Collected data entries:
(* ===== verification/Storage.v ===== *)
(** * The storage interface and the in-memory store

    The traits [ReadonlyStorage] and [Storage] of cosmwasm/packages/std/src/traits.rs
    as a class of operations, what every implementation promises as two classes of
    laws, and [MemoryStorage] of std/src/storage.rs, a [BTreeMap] kept as a strictly
    sorted association list. *)

From stdpp Require Import base tactics list numbers strings ssreflect sorting.
From S2P Require Import Prelude Math.

(** ** std/src/iterator.rs *)

Inductive Order : Type := Ascending | Descending.
Abbreviation KV := (list Byte.byte * list Byte.byte)%type.

Definition order_try_from (value : Z) : StdResult Order :=
  if (value =? 1)%Z then Ok Ascending
  else if (value =? 2)%Z then Ok Descending
  else Err (generic_err "Order must be 1 or 2").

Definition order_into (o : Order) : Z :=
  match o with Ascending => 1 | Descending => 2 end.

(** ** The traits

    [range] is the sequence the returned iterator yields when it is drained; it is
    [Panic] when producing one of the items panics. *)

Class Storage (S : Type) : Type := {
  get : S -> bytes -> option bytes;
  range : S -> option bytes -> option bytes -> Order -> StdResult (list KV);
  set : S -> bytes -> bytes -> S;
  remove : S -> bytes -> S
}.

(** A key lies in [[start, end)]; a missing bound does not constrain it. *)
Definition ge_start (start : option bytes) (k : bytes) : bool :=
  match start with None => true | Some s => negb (bytes_ltb k s) end.
Definition lt_end (end_ : option bytes) (k : bytes) : bool :=
  match end_ with None => true | Some e => bytes_ltb k e end.
Definition in_bounds (start end_ : option bytes) (k : bytes) : bool :=
  ge_start start k && lt_end end_ k.

(** What [get], [set] and [remove] promise. *)
Class StorageLaws (S : Type) `{Storage S} : Prop := {
  get_set s k v k' : get (set s k v) k' = if decide (k = k') then Some v else get s k';
  get_remove s k k' : get (remove s k) k' = if decide (k = k') then None else get s k'
}.

(** What [range] promises of a well-formed store: exactly the bindings within the
    bounds, each once, in the requested key order. *)
Class RangeLaws (S : Type) `{Storage S} : Type := {
  store_ok : S -> Prop;
  set_ok s k v : store_ok s -> store_ok (set s k v);
  remove_ok s k : store_ok s -> store_ok (remove s k);
  range_ascending s a b :
    store_ok s ->
    exists l, range s a b Ascending = Ok l /\
      StronglySorted bytes_lt (l.*1) /\
      forall k v, (k, v) ∈ l <-> get s k = Some v /\ in_bounds a b k = true;
  range_descending s a b l :
    store_ok s -> range s a b Ascending = Ok l -> range s a b Descending = Ok (reverse l)
}.

(** Two stores that answer every [get] alike. *)
Definition same_contents {S T} `{Storage S, Storage T} (s : S) (t : T) : Prop :=
  forall k, get s k = get t k.

(** ** BTreeMap<Vec<u8>, V>: a strictly sorted association list *)

Section BTree.
Context {V : Type}.

Fixpoint btree_get (m : list (bytes * V)) (k : bytes) : option V :=
  match m with
  | [] => None
  | (k', v) :: m' => if bool_decide (k = k') then Some v else btree_get m' k
  end.

Fixpoint btree_insert (m : list (bytes * V)) (k : bytes) (v : V) : list (bytes * V) :=
  match m with
  | [] => [(k, v)]
  | (k', v') :: m' =>
      match bytes_cmp k k' with
      | Lt => (k, v) :: m
      | Eq => (k, v) :: m'
      | Gt => (k', v') :: btree_insert m' k v
      end
  end.

Definition btree_remove (m : list (bytes * V)) (k : bytes) : list (bytes * V) :=
  List.filter (fun kv => negb (bytes_eqb kv.1 k)) m.

(** [BTreeMap::range] with an included start and an excluded end; the callers
    never pass a start above the end, on which it would panic. *)
Definition btree_range (m : list (bytes * V)) (a b : option bytes) : list (bytes * V) :=
  List.filter (fun kv => in_bounds a b kv.1) m.

Definition btree_ok (m : list (bytes * V)) : Prop := StronglySorted bytes_lt (m.*1).

End BTree.

(** Both stores treat a range whose start is above its end as empty. *)
Definition start_above_end (a b : option bytes) : bool :=
  match a, b with Some s, Some e => bytes_ltb e s | _, _ => false end.

(** ** MemoryStorage *)

Record MemoryStorage : Type := mkMemory { data : list (bytes * bytes) }.

Module Memory.

Definition new : MemoryStorage := mkMemory [].

Definition get (s : MemoryStorage) (k : bytes) : option bytes := btree_get (data s) k.

Definition range (s : MemoryStorage) (a b : option bytes) (o : Order) : StdResult (list KV) :=
  if start_above_end a b then Ok []
  else let iter := btree_range (data s) a b in
       match o with
       | Ascending => Ok iter
       | Descending => Ok (reverse iter)
       end.

Definition set (s : MemoryStorage) (k v : bytes) : MemoryStorage :=
  mkMemory (btree_insert (data s) k v).

Definition remove (s : MemoryStorage) (k : bytes) : MemoryStorage :=
  mkMemory (btree_remove (data s) k).

End Memory.

#[export] Instance memory_storage : Storage MemoryStorage := {|
  get := Memory.get;
  range := Memory.range;
  set := Memory.set;
  remove := Memory.remove
|}.

(** ** Lemmas on sorted association lists *)

Section SortedLists.
Context {V : Type}.
Implicit Types m l : list (bytes * V).

Lemma sorted_cons_inv k v m :
  btree_ok ((k, v) :: m) -> btree_ok m /\ forall k' v', (k', v') ∈ m -> bytes_lt k k'.
Proof.
  unfold btree_ok. cbn. intros [Hs Hf]%StronglySorted_inv. split; [done|].
  intros k' v' Hin. rw Forall_forall in Hf. apply Hf.
  change k' with ((k', v').1). by apply list_elem_of_fmap_2.
Qed.

Lemma sorted_cons_intro k v m :
  btree_ok m -> (forall k' v', (k', v') ∈ m -> bytes_lt k k') -> btree_ok ((k, v) :: m).
Proof.
  unfold btree_ok. cbn. intros Hs Hf. constructor; [done|].
  apply Forall_forall. intros k' ([k'' v''] & -> & Hin)%list_elem_of_fmap. eauto.
Qed.

Lemma sorted_filter (P : bytes * V -> bool) m : btree_ok m -> btree_ok (List.filter P m).
Proof.
  induction m as [|[k v] m IH]; [done|]. intros [Hs Hf]%sorted_cons_inv. cbn.
  destruct (P (k, v)); [|by apply IH]. apply sorted_cons_intro; [by apply IH|].
  intros k' v' Hin. eapply Hf. apply list_elem_of_In in Hin. apply filter_In in Hin as [Hin _].
  by apply list_elem_of_In.
Qed.

Lemma sorted_app m1 m2 :
  btree_ok (m1 ++ m2) <->
  btree_ok m1 /\ btree_ok m2 /\
  forall k1 v1 k2 v2, (k1, v1) ∈ m1 -> (k2, v2) ∈ m2 -> bytes_lt k1 k2.
Proof.
  induction m1 as [|[k v] m IH]; cbn [app].
  - split; [|by intros (_&?&_)]. intros. split; [constructor|]. split; [done|].
    intros * Hin. by apply elem_of_nil in Hin.
  - split.
    + intros [Hs Hf]%sorted_cons_inv. apply IH in Hs as (H1 & H2 & H3).
      split; [apply sorted_cons_intro; [done|]; intros; eapply Hf, elem_of_app; eauto|].
      split; [done|]. intros * [?|Hin]%elem_of_cons Hin2; simplify_eq; [|by eauto].
      eapply Hf, elem_of_app; eauto.
    + intros ([Hs Hf]%sorted_cons_inv & H2 & H3). apply sorted_cons_intro.
      * apply IH. split_and!; [done..|]. intros. eapply H3; [by right|done].
      * intros k' v' [?|?]%elem_of_app; [eauto|]. eapply H3; [left|done].
Qed.

(** A strictly sorted list is determined by its elements. *)
Lemma sorted_ext m1 m2 :
  btree_ok m1 -> btree_ok m2 -> (forall x, x ∈ m1 <-> x ∈ m2) -> m1 = m2.
Proof.
  revert m2. induction m1 as [|[k1 v1] m1 IH]; intros [|[k2 v2] m2] H1 H2 Hext; [done|..].
  - exfalso. assert ((k2, v2) ∈ @nil (bytes * V)) as ?%elem_of_nil; [|done]. apply Hext. by left.
  - exfalso. assert ((k1, v1) ∈ @nil (bytes * V)) as ?%elem_of_nil; [|done]. apply Hext. by left.
  - apply sorted_cons_inv in H1 as [H1 F1], H2 as [H2 F2].
    assert ((k1, v1) = (k2, v2)) as E.
    { assert ((k1, v1) ∈ (k2, v2) :: m2) as A by (apply Hext; left).
      assert ((k2, v2) ∈ (k1, v1) :: m1) as B by (apply Hext; left).
      apply elem_of_cons in A as [A|A]; [done|]. apply elem_of_cons in B as [B|B]; [done|].
      destruct (bytes_lt_irrefl k1). eapply bytes_lt_trans; eauto. }
    simplify_eq. f_equal. apply IH; [done..|]. intros [k v]. split; intros Hin.
    + assert ((k, v) ∈ (k2, v2) :: m2) as A by (apply Hext; by right).
      apply elem_of_cons in A as [A|A]; [|done]. simplify_eq.
      destruct (bytes_lt_irrefl k2). eauto.
    + assert ((k, v) ∈ (k2, v2) :: m1) as A by (apply Hext; by right).
      apply elem_of_cons in A as [A|A]; [|done]. simplify_eq.
      destruct (bytes_lt_irrefl k2). eauto.
Qed.

Lemma btree_get_elem m k v : btree_ok m -> btree_get m k = Some v <-> (k, v) ∈ m.
Proof.
  induction m as [|[k' v'] m IH]; intros Hs; cbn.
  - split; [done|]. by intros ?%elem_of_nil.
  - apply sorted_cons_inv in Hs as [Hs Hf]. case_bool_decide as Hk.
    + subst k'. split; [intros [= ->]; left|]. intros [?|Hin]%elem_of_cons; [by simplify_eq|].
      destruct (bytes_lt_irrefl k). eauto.
    + rw IH // elem_of_cons. split; [by right|]. intros [?|?]; [by simplify_eq|done].
Qed.

Lemma btree_get_insert m k v k' :
  btree_get (btree_insert m k v) k' = if decide (k = k') then Some v else btree_get m k'.
Proof.
  induction m as [|[j u] m IH]; cbn.
  - case_bool_decide; case_decide; congruence.
  - destruct (bytes_cmp k j) eqn:E; cbn.
    + apply bytes_cmp_eq in E as <-. repeat case_bool_decide; repeat case_decide; congruence.
    + repeat case_bool_decide; repeat case_decide; congruence.
    + rw IH. case_bool_decide as Hj; [|done]. subst j. case_decide as Hk; [|done].
      subst k'. rw bytes_cmp_refl in E. done.
Qed.

Lemma btree_get_remove m k k' :
  btree_get (btree_remove m k) k' = if decide (k = k') then None else btree_get m k'.
Proof.
  unfold btree_remove, bytes_eqb. induction m as [|[j u] m IH]; cbn.
  - by case_decide.
  - case_bool_decide as Hj; cbn; rw IH; repeat case_decide; repeat case_bool_decide; congruence.
Qed.

Lemma btree_insert_elem m k v x : x ∈ btree_insert m k v -> x = (k, v) \/ x ∈ m.
Proof.
  induction m as [|[j u] m IH]; cbn.
  - intros [->|?%elem_of_nil]%elem_of_cons; [by left|done].
  - destruct (bytes_cmp k j); intros [->|Hin]%elem_of_cons; auto.
    + right. by right.
    + right. left.
    + destruct (IH Hin); [by left|]. right. by right.
Qed.

Lemma btree_insert_ok m k v : btree_ok m -> btree_ok (btree_insert m k v).
Proof.
  induction m as [|[j u] m IH]; intros Hs; cbn.
  - apply sorted_cons_intro; [constructor|]. by intros ?? ?%elem_of_nil.
  - pose proof (sorted_cons_inv _ _ _ Hs) as [Hs' Hf].
    destruct (bytes_cmp k j) eqn:E.
    + apply bytes_cmp_eq in E as ->. by apply sorted_cons_intro.
    + apply sorted_cons_intro; [done|]. intros k' v' [?|?]%elem_of_cons; [by simplify_eq|].
      eapply bytes_lt_trans; [exact E|eauto].
    + apply sorted_cons_intro; [by apply IH|].
      intros k' v' [?|?]%btree_insert_elem; [|by eauto]. simplify_eq.
      unfold bytes_lt. by rw bytes_cmp_antisym E.
Qed.

Lemma btree_range_elem m a b k v :
  (k, v) ∈ btree_range m a b <-> (k, v) ∈ m /\ in_bounds a b k = true.
Proof. unfold btree_range. by rw !list_elem_of_In filter_In. Qed.

Lemma reverse_elem (l : list (bytes * V)) x : x ∈ reverse l <-> x ∈ l.
Proof. apply elem_of_reverse. Qed.

End SortedLists.

#[export] Hint Resolve btree_insert_ok sorted_filter : secret.

Lemma in_bounds_empty a b k : start_above_end a b = true -> in_bounds a b k = false.
Proof.
  unfold start_above_end, in_bounds, ge_start, lt_end. destruct a as [s|], b as [e|]; try done.
  intros Hes%bytes_ltb_lt. destruct (bytes_ltb k e) eqn:He; [|apply andb_false_r].
  apply bytes_ltb_lt in He. replace (bytes_ltb k s) with true; [done|].
  symmetry. apply bytes_ltb_lt. by eapply bytes_lt_trans.
Qed.

(** ** MemoryStorage keeps the promises *)

#[export] Instance memory_laws : StorageLaws MemoryStorage.
Proof.
  split; intros [m] *; cbn; [apply btree_get_insert|apply btree_get_remove].
Qed.

Lemma memory_range_ascending (m : list (bytes * bytes)) a b :
  btree_ok m ->
  exists l, Memory.range (mkMemory m) a b Ascending = Ok l /\ btree_ok l /\
    forall k v, (k, v) ∈ l <-> btree_get m k = Some v /\ in_bounds a b k = true.
Proof.
  intros Hs. unfold Memory.range. destruct (start_above_end a b) eqn:E.
  - exists []. split_and!; [done|constructor|]. intros k v. rw in_bounds_empty //.
    split; [by intros ?%elem_of_nil|by intros [_ ?]].
  - exists (btree_range m a b). split_and!; [done|by apply sorted_filter|].
    intros k v. by rw btree_range_elem btree_get_elem.
Qed.

#[export] Instance memory_range_laws : RangeLaws MemoryStorage.
Proof.
  refine {| store_ok s := btree_ok (data s) |}; cbn.
  - intros [m] k v Hs. by apply btree_insert_ok.
  - intros [m] k Hs. by apply sorted_filter.
  - intros [m] a b Hs. by apply memory_range_ascending.
  - intros [m] a b l Hs. unfold Memory.range. destruct (start_above_end a b); by intros [= <-].
Defined.

(** Ranges of stores with the same contents agree, whatever the stores are. *)
Lemma range_same_contents {S T} `{RangeLaws S, RangeLaws T} (s : S) (t : T) a b o :
  store_ok s -> store_ok t -> same_contents s t -> range s a b o = range t a b o.
Proof.
  intros Hs Ht Heq.
  destruct (range_ascending s a b Hs) as (l & El & Sl & Ml).
  destruct (range_ascending t a b Ht) as (l' & El' & Sl' & Ml').
  assert (l = l') as <-.
  { apply sorted_ext; [done..|]. intros [k v]. by rw Ml Ml' Heq. }
  destruct o; [by rw El El'|].
  by rw (range_descending s a b l Hs El) (range_descending t a b l Ht El').
Qed.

WHAT YOU SHOULD DO> Your answer should be the lines above from the one containing "induction m as [|[j u] m IH]; intros" through the one containing "by apply sorted_cons_intro.", copied exactly and with both ends kept.

RESPONSE>
  induction m as [|[j u] m IH]; intros Hs; cbn.
  - apply sorted_cons_intro; [constructor|]. by intros ?? ?%elem_of_nil.
  - pose proof (sorted_cons_inv _ _ _ Hs) as [Hs' Hf].
    destruct (bytes_cmp k j) eqn:E.
    + apply bytes_cmp_eq in E as ->. by apply sorted_cons_intro.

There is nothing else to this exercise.